The case turned on the meaning of the words ‘within their area’ for the purpose of identifying which authority owed the s17 duty.
Hammersmith and Wandsworth argued that while necessary, physical presence was not sufficient to trigger the duty under section 17: it was also necessary to ask what is the nature and duration of the required physical presence and to show that the need for local authority services and the physical presence co-existed. Lambeth argued that there was no requirement for physical presence, and that the phrase ‘within their area’ tended to a meaning ‘within their remit’ or ‘within their area of responsibility’.

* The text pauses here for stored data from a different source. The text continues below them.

(* ===== verification/RaftRefinement.v ===== *)
(** * A node over any storage behaves as a node over the abstract storage

    Every method of [RaftNode.v] is carried from the abstract storage of
    [Storage.v] to an implementation of the interface: same results, same
    exceptions, same fields, related storages. *)

From S2P Require Import Prelude.
From S2P Require Import Java.
From S2P Require Import Messages.
From S2P Require Import RaftState.
From S2P Require Import Storage.
From S2P Require Import RaftNode.
From stdpp Require Import base gmap strings list.
#[local] Open Scope Z_scope.

(** Two nodes that differ in their storage only, the storages being related. *)
Definition node_rel {S} (R : S → AbsStorage → Prop)
    (n : RaftNode S) (m : RaftNode AbsStorage) : Prop :=
  R (storage n) (storage m) ∧ set_storage (storage m) n = m.

(** A reading or an assignment that does not touch the storage. *)
Ltac same_fields :=
  let Heq := fresh in intros [] [] [? Heq]; injection Heq; intros; subst; clear Heq;
  first [ reflexivity | split; [done | reflexivity] | idtac ].

Ltac node_step :=
  first
    [ lazymatch goal with
      | |- refines _ _ (mbind _ getS) _ =>
          eapply refines_bind; [apply refines_getS|];
          let Heq := fresh in
          intros [] [] [? Heq]; injection Heq; intros; subst; clear Heq; cbn
      end
    | refine_step
    | apply (refines_gets _ eq); same_fields
    | apply refines_gets; same_fields
    | apply refines_modify; same_fields
    | reflexivity ].
Ltac node_refines := repeat node_step.

Section refinement.
Context {S : Type} `{Hst : Storage S} (R : S → AbsStorage → Prop) `{Href : !StorageRefines S R}.
Context `{!HashOrder} `{!Draws}.
Abbreviation NR := (node_rel R).

Lemma refines_sto {A} (m1 : M jexn S A) (m2 : M jexn AbsStorage A) :
  refines R eq m1 m2 → refines NR eq (sto m1) (sto m2).
Proof.
  intros Hm. eapply refines_zoom; [exact Hm|by intros ?? []|].
  intros [] [] ?? [? Heq] ?; injection Heq; intros; subst; by split.
Qed.
#[local] Hint Resolve refines_sto : refinement.

Lemma refines_nonnull {T1 T2 A} (R' : T1 → T2 → Prop) (o : option A) :
  refines R' eq (nonnull o) (nonnull o).
Proof. destruct o; [by apply refines_ret|apply refines_throw]. Qed.
#[local] Hint Resolve refines_nonnull : refinement.

Lemma refines_getCurrentTerm : refines NR eq (getCurrentTerm (S:=S)) getCurrentTerm.
Proof. unfold getCurrentTerm. node_refines. Qed.
#[local] Hint Resolve refines_getCurrentTerm : refinement.

Lemma refines_applyToStateMachine e :
  refines NR eq (applyToStateMachine (S:=S) e) (applyToStateMachine e).
Proof. unfold applyToStateMachine. node_refines. Qed.
#[local] Hint Resolve refines_applyToStateMachine : refinement.

Lemma refines_applyLoop fuel i c :
  refines NR eq (applyLoop (S:=S) fuel i c) (applyLoop fuel i c).
Proof. revert i. induction fuel as [|fuel IH]; intros i; cbn [applyLoop appendLoop]; node_refines. Qed.
#[local] Hint Resolve refines_applyLoop : refinement.

Lemma refines_applyCommittedEntries :
  refines NR eq (applyCommittedEntries (S:=S)) applyCommittedEntries.
Proof. unfold applyCommittedEntries. node_refines. Qed.
#[local] Hint Resolve refines_applyCommittedEntries : refinement.

Lemma refines_appendLoop prev i es :
  refines NR eq (appendLoop (S:=S) prev i es) (appendLoop prev i es).
Proof. revert i. induction es as [|e es IH]; intros i; cbn [applyLoop appendLoop]; node_refines. Qed.
#[local] Hint Resolve refines_appendLoop : refinement.


Lemma refines_lockWrite : refines NR eq (lockWrite (S:=S)) lockWrite.
Proof. unfold lockWrite. node_refines. Qed.
Lemma refines_unlockWrite : refines NR eq (unlockWrite (S:=S)) unlockWrite.
Proof. unfold unlockWrite. node_refines. Qed.
Lemma refines_lockRead : refines NR eq (lockRead (S:=S)) lockRead.
Proof. unfold lockRead. node_refines. Qed.
Lemma refines_unlockRead : refines NR eq (unlockRead (S:=S)) unlockRead.
Proof. unfold unlockRead. node_refines. Qed.
#[local] Hint Resolve refines_lockWrite refines_unlockWrite refines_lockRead
  refines_unlockRead : refinement.

Lemma refines_resetElectionTimer : refines NR eq (resetElectionTimer (S:=S)) resetElectionTimer.
Proof. unfold resetElectionTimer. node_refines. Qed.
Lemma refines_prefixMismatch i t :
  refines NR eq (prefixMismatch (S:=S) i t) (prefixMismatch i t).
Proof. unfold prefixMismatch. node_refines. Qed.
#[local] Hint Resolve refines_resetElectionTimer refines_prefixMismatch : refinement.

Lemma refines_appendEntries id t pi pt es lc :
  refines NR eq (appendEntries (S:=S) id t pi pt es lc) (appendEntries id t pi pt es lc).
Proof. unfold appendEntries, appendEntries_locked. node_refines. Qed.
#[local] Hint Resolve refines_appendEntries : refinement.

Lemma refines_commitLoop fuel n last :
  refines NR eq (commitLoop (S:=S) fuel n last) (commitLoop fuel n last).
Proof. revert n. induction fuel as [|fuel IH]; intros n; cbn [commitLoop]; node_refines. Qed.
#[local] Hint Resolve refines_commitLoop : refinement.

Lemma refines_updateCommitIndex : refines NR eq (updateCommitIndex (S:=S)) updateCommitIndex.
Proof. unfold updateCommitIndex. node_refines. Qed.
#[local] Hint Resolve refines_updateCommitIndex : refinement.

Lemma refines_sendAppendEntries p :
  refines NR eq (sendAppendEntries (S:=S) p) (sendAppendEntries p).
Proof. unfold sendAppendEntries. node_refines. Qed.
#[local] Hint Resolve refines_sendAppendEntries : refinement.

Lemma refines_replicateEntry i : refines NR eq (replicateEntry (S:=S) i) (replicateEntry i).
Proof. unfold replicateEntry. node_refines. Qed.
#[local] Hint Resolve refines_replicateEntry : refinement.

Lemma refines_proposeEntry k v : refines NR eq (proposeEntry (S:=S) k v) (proposeEntry k v).
Proof. unfold proposeEntry. node_refines. Qed.

Lemma refines_node_becomeLeader : refines NR eq (node_becomeLeader (S:=S)) node_becomeLeader.
Proof. unfold node_becomeLeader. node_refines. Qed.
#[local] Hint Resolve refines_node_becomeLeader : refinement.

Lemma refines_startElection : refines NR eq (startElection (S:=S)) startElection.
Proof. unfold startElection. node_refines. Qed.
#[local] Hint Resolve refines_startElection : refinement.

Lemma refines_requestVote t : refines NR eq (requestVote (S:=S) t) (requestVote t).
Proof. unfold requestVote. node_refines. Qed.

Lemma refines_blocking_call {A} (o : option A) :
  refines NR eq (blocking_call (S:=S) o) (blocking_call o).
Proof. destruct o; [by apply refines_ret|apply refines_throw]. Qed.

#[local] Hint Extern 1 (refines _ _ (blocking_call _) _) =>
  apply refines_blocking_call : refinement.

Lemma refines_requestVoteBody rpc t :
  refines NR eq (requestVoteBody (S:=S) rpc t) (requestVoteBody rpc t).
Proof. unfold requestVoteBody, requestVote_locked. node_refines. Qed.

Lemma refines_as_Boolean {T1 T2} (R' : T1 → T2 → Prop) v :
  refines R' eq (as_Boolean v) (as_Boolean v).
Proof. destruct v; [by apply refines_ret|apply refines_throw]. Qed.
#[local] Hint Resolve refines_as_Boolean : refinement.

Lemma refines_countVotes vs : refines NR eq (countVotes (S:=S) vs) (countVotes vs).
Proof. induction vs as [|v vs IH]; cbn [countVotes]; node_refines. Qed.
#[local] Hint Resolve refines_countVotes : refinement.

Lemma refines_electionDone vs : refines NR eq (electionDone (S:=S) vs) (electionDone vs).
Proof. unfold electionDone. node_refines. Qed.

Lemma refines_leaderElectionTask :
  refines NR eq (leaderElectionTask (S:=S)) leaderElectionTask.
Proof. unfold leaderElectionTask. node_refines. Qed.
Lemma refines_heartbeatTask : refines NR eq (heartbeatTask (S:=S)) heartbeatTask.
Proof. unfold heartbeatTask. node_refines. Qed.
Lemma refines_shutdown : refines NR eq (shutdown (S:=S)) shutdown.
Proof. unfold shutdown. node_refines. Qed.
End refinement.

Rejecting those arguments, the judge held that the words had a geographical meaning, requiring a physical presence, as held in the ‘ordinary residence’ cases of Lambeth London Borough Council, ex parte Caddell and Kent County Council, ex p Salisbury and Pierre, and that that was the sole determining factor.
As any duty owed by Hammersmith and Fulham under the Housing Act 1996 had ceased, it was under no further duty towards S. However, the physical presence test imposed a duty on both Wandsworth and Lambeth to provide an assessment of the children’s needs. This was a clear case for the co-operation of the two authorities pursuant to s27 of the 1989 Act.